2008-11-25, 03:47 AM
zehd Wrote:I don't want to ruffle feathers, but I feel that IN MOST CASES, using a file defragger, file per file is sort of like Monster cables. Yeah, maybe an oscilliscope can see the difference, but never worth the money or time or concern or time...I agree up to a point - certainly when it comes to Monster cables :p
There... I said it... Let me have it!!!
Then again, I've just run contig on a few folders on my recording drive. Fragmentation per file has so far ranged from 1, 14, 25 fragments to 3000+, 4000+, 5000+.
We use our GB-PVR system mostly as a daily video recorder and, in the 4 years since I built it, I think I've only attempted to defrag the recording drive once or twice. It seems to me that with multiple tuners, simultaneous recordings will always be fragmented as the files are written around each other (so to speak).

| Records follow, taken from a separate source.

(** After the loop, every record with a ledger write in the log has its one
    row, at the record's version. *)
Lemma deployLoop_ledgered userId instanceId instance existingByName personalCFs :
  forall st st' evs,
    forOf E (deployOne E userId instanceId instance existingByName) personalCFs st
      = (Returned tt, st') ->
    st_log st' = st_log st ++ evs ->
    NoDup (map cf_id personalCFs) ->
    ledgerUnique (personalCFDeployment (st_db st)) ->
    forall personalCF,
      personalCF ∈ omap ledgerWrite evs ->
      ledgered instanceId personalCF (personalCFDeployment (st_db st')).
Proof.
  induction personalCFs as [|head rest IH]; intros st st' evs Hrun Hlog Hnd Hu cf Hcf.
  { simpl in Hrun. injection Hrun as <-.
    rewrite <- (app_nil_r (st_log st)) in Hlog at 1.
    apply app_inv_head in Hlog as <-. by apply elem_of_nil in Hcf. }
  change (NoDup (cf_id head :: map cf_id rest)) in Hnd.
  apply NoDup_cons in Hnd as [Hfresh Hnd].
  pose proof (deployOne_ledgerUnique userId instanceId instance existingByName
                head st Hu) as Hu1.
  pose proof (deployLoop_frame userId instanceId instance existingByName rest
                (deployOne E userId instanceId instance existingByName head st).2
                instanceId (cf_id head)) as Hframe.
  simpl in Hrun. unfold bind in Hrun.
  destruct (deployOne_run userId instanceId instance existingByName head st)
    as (st1 & evs1 & Hrun1 & Hlog1 & _ & _ & _ & _ & _ & _ & Hledger).
  rewrite Hrun1 in *. simpl in Hu1, Hframe.
  destruct (deployLoop_run userId instanceId instance existingByName rest st1)
    as (st2 & evs2 & Hrun2 & Hlog2 & _).
  rewrite Hrun2 in Hrun. injection Hrun as ->. rewrite Hrun2 in Hframe. simpl in Hframe.
  rewrite Hlog2, Hlog1, <- app_assoc in Hlog. apply app_inv_head in Hlog as <-.
  rewrite omap_app, elem_of_app in Hcf. destruct Hcf as [Hcf|Hcf].
  - destruct Hledger as [[_ Hnone]|[Hone (rid & w & Hrows)]].
    { rewrite Hnone in Hcf. by apply elem_of_nil in Hcf. }
    rewrite Hone in Hcf. apply list_elem_of_singleton in Hcf as ->.
    unfold ledgered. rewrite Hframe.
    + rewrite Hrows.
      destruct (upsertRows_entry instanceId (cf_id head)
                  (mkDeploymentUpdate (Some rid) (cf_version head)
                     (cf_specifications head) (now E w))
                  (mkDeploymentCreate userId (cf_id head) instanceId (Some rid)
                     (cf_version head) (cf_specifications head))
                  rid (cuid E w) (now E w) (personalCFDeployment (st_db st)))
        as (d & Hd & _ & Hv & Hs & _); try done.
      by exists d.
    + intros other Hother [= Heq]. apply Hfresh. rewrite Heq.
      apply list_elem_of_In, in_map. by apply list_elem_of_In.
  - by apply (IH st1 st' evs2).
Qed.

Viewing habits vary - sometimes we watch and delete straight away and sometimes we keep a recording for a while. Deleting one of three, say, simultaneous recordings will leave fragmented free space of an unspecified pattern - two of three, yet another unspecified pattern. Three simultaneous recordings the next day may potentially use the free fragmented space in a fragmented way thus fragmenting the fragments and so on...

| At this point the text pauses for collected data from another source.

Lemma scan_str_length b r acc s rest :
  scan_str b r acc = inr (s, rest) -> length rest < length r.
Proof.
  remember (length r) as k eqn:Hk. revert r acc Hk.
  induction k as [k IH] using lt_wf_ind. intros r acc -> Hs.
  destruct r as [|c r1]; cbn [scan_str] in Hs; [done|].
  repeat (case_match; simplify_eq; try done); cbn [length]; try lia.
  all: match goal with
       | H : scan_str _ ?r' _ = inr _ |- _ =>
           pose proof (IH (length r') ltac:(cbn [length]; lia) r' _ eq_refl H); cbn [length] in *; lia
       end.
Qed.

Lemma span_digits_length s ds t : span_digits s = (ds, t) -> length ds + length t = length s.
Proof.
  revert ds t; induction s as [|c s IH]; intros ds t H; cbn [span_digits] in H.
  - by simplify_eq.
  - case_match; [|simplify_eq; done]. destruct (span_digits s) as [ds' t'] eqn:E.
    simplify_eq. cbn [length]. rewrite <- (IH _ _ eq_refl). lia.
Qed.

Ltac span_lengths :=
  repeat match goal with H : span_digits _ = (_, _) |- _ => apply span_digits_length in H end.

Lemma exp_part_length t neg ds t2 : exp_part t = Some (neg, ds, t2) -> length t2 < length t.
Proof.
  unfold exp_part. intros H.
  repeat (case_match; simplify_eq; try done); span_lengths; cbn [length] in *; lia.
Qed.

Lemma scan_number_length r v rest : scan_number r = inr (v, rest) -> length rest < length r.
Proof.
  unfold scan_number. intros H.
  repeat (case_match; simplify_eq; try done);
    repeat match goal with
           | H : exp_part _ = Some ?p |- _ => destruct p as [[??]?]; apply exp_part_length in H
           end; span_lengths; cbn [length fst snd] in *; lia.
Qed.

Ltac ws_lengths :=
  repeat match goal with
  | H : skip_ws ?x = ?y |- _ =>
      let L := fresh "L" in pose proof (skip_ws_length x) as L; rewrite H in L; clear H
  end;
  repeat match goal with
  | |- context [skip_ws ?x] =>
      let L := fresh "L" in pose proof (skip_ws_length x) as L; revert L;
      generalize (skip_ws x); intros ? L
  | H : context [skip_ws ?x] |- _ =>
      let L := fresh "L" in pose proof (skip_ws_length x) as L; revert L H;
      generalize (skip_ws x); intros ? L H
  end.

Ltac consume IH1 IH2 IH3 :=
  repeat match goal with
  | H : scan_str _ _ _ = inr _ |- _ => apply scan_str_length in H
  | H : scan_number _ = inr _ |- _ => apply scan_number_length in H
  | H : scan_once _ _ = inr _ |- _ => apply IH1 in H
  | H : obj_members _ _ _ = inr _ |- _ => apply IH2 in H
  | H : arr_items _ _ _ = inr _ |- _ => apply IH3 in H
  end; ws_lengths; rewrite ?length_drop; cbn [length] in *; lia.

(** Every successful scan consumes input. *)
Lemma scan_consumes n :
  (forall r v rest, scan_once n r = inr (v, rest) -> length rest < length r) /\
  (forall r acc v rest, obj_members n r acc = inr (v, rest) -> length rest < length r) /\
  (forall r acc v rest, arr_items n r acc = inr (v, rest) -> length rest < length r).
Proof.
  induction n as [|n (IH1 & IH2 & IH3)]; [split_and!; done|].
  split_and!; intros r.
  - intros v rest H. cbn [scan_once] in H.
    repeat (case_match; simplify_eq; try done); consume IH1 IH2 IH3.
  - intros acc v rest H. cbn [obj_members] in H.
    repeat (case_match; simplify_eq; try done); consume IH1 IH2 IH3.
  - intros acc v rest H. cbn [arr_items] in H.
    repeat (case_match; simplify_eq; try done); consume IH1 IH2 IH3.
Qed.

Lemma scan_str_no_fuel b r acc : scan_str b r acc <> inl JFuel.
Proof.
  revert acc. induction r as [r IH] using (induction_ltof1 _ (@length N)); unfold ltof in IH.
  intros acc. destruct r as [|c r1]; cbn [scan_str]; [done|].
  repeat (case_match; simplify_eq; try done); apply IH; cbn [length]; lia.
Qed.

Lemma scan_number_no_fuel r : scan_number r <> inl JFuel.
Proof. unfold scan_number. by repeat (case_match; simplify_eq; try done). Qed.

Ltac fuel_ok IH1 IH2 IH3 :=
  let Hc := fresh "Hc" in
  repeat match goal with
  | H : scan_str _ _ _ = inr _ |- _ => apply scan_str_length in H
  | H : scan_once _ _ = inr _ |- _ => apply (proj1 (scan_consumes _)) in H
  end;
  first
  [ done
  | apply scan_number_no_fuel
  | match goal with
    | H : scan_str _ _ _ = inl ?j |- inl ?j <> inl JFuel =>
        intros ?; simplify_eq; by apply scan_str_no_fuel in H
    | H : scan_once _ _ = inl ?j |- inl ?j <> inl JFuel => intros ?; simplify_eq; revert H; apply IH1
    | |- obj_members _ _ _ <> inl JFuel => apply IH2
    | |- arr_items _ _ _ <> inl JFuel => apply IH3
    end; ws_lengths; cbn [length] in *; lia ].

(** The fuel each scanner needs: twice the length of its input plus one,
    and one more for the array loop, which scans an item with the fuel it
    was given less one. *)
Lemma scan_fuel_sufficient n :
  (forall r, 2 * length r + 1 <= n -> scan_once n r <> inl JFuel) /\
  (forall r acc, 2 * length r + 1 <= n -> obj_members n r acc <> inl JFuel) /\
  (forall r acc, 2 * length r + 2 <= n -> arr_items n r acc <> inl JFuel).
Proof.
  induction n as [|n (IH1 & IH2 & IH3)]; [split_and!; intros; lia|].
  split_and!; intros r.
  - intros Hn. cbn [scan_once].
    repeat (case_match; simplify_eq; try done); fuel_ok IH1 IH2 IH3.
  - intros acc Hn. cbn [obj_members].
    repeat (case_match; simplify_eq; try done); fuel_ok IH1 IH2 IH3.
  - intros acc Hn. cbn [arr_items].
    repeat (case_match; simplify_eq; try done); fuel_ok IH1 IH2 IH3.
Qed.

(** The scanner never runs out of fuel: [scan_once] started with
    [scan_fuel r] (twice the length of the text plus one) ends with a value
    or a JSON error, never with exhausted fuel, so [json_loads] never takes
    its [JFuel] branch.  Each object member and each array item consumes
    input, and an array item spends two units of fuel. *)
Theorem scan_once_fuel_enough (r : pystr) : scan_once (scan_fuel r) r <> inl JFuel.
Proof. apply scan_fuel_sufficient. unfold scan_fuel. lia. Qed.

I too use my GB-PVR machine for software development and testing - this often coincides with my wife watching something on the MVP downstairs at the same time as there are simultaneous recordings in progress. I have no doubt that some of the glitches I see in recordings or my wife sees in playback are as a result of me pushing my system at the wrong time.
I've been disabling a number of unnecessary services, cutting down on background apps and various other things today. It seems to me that scripted/automated defrags won't hurt.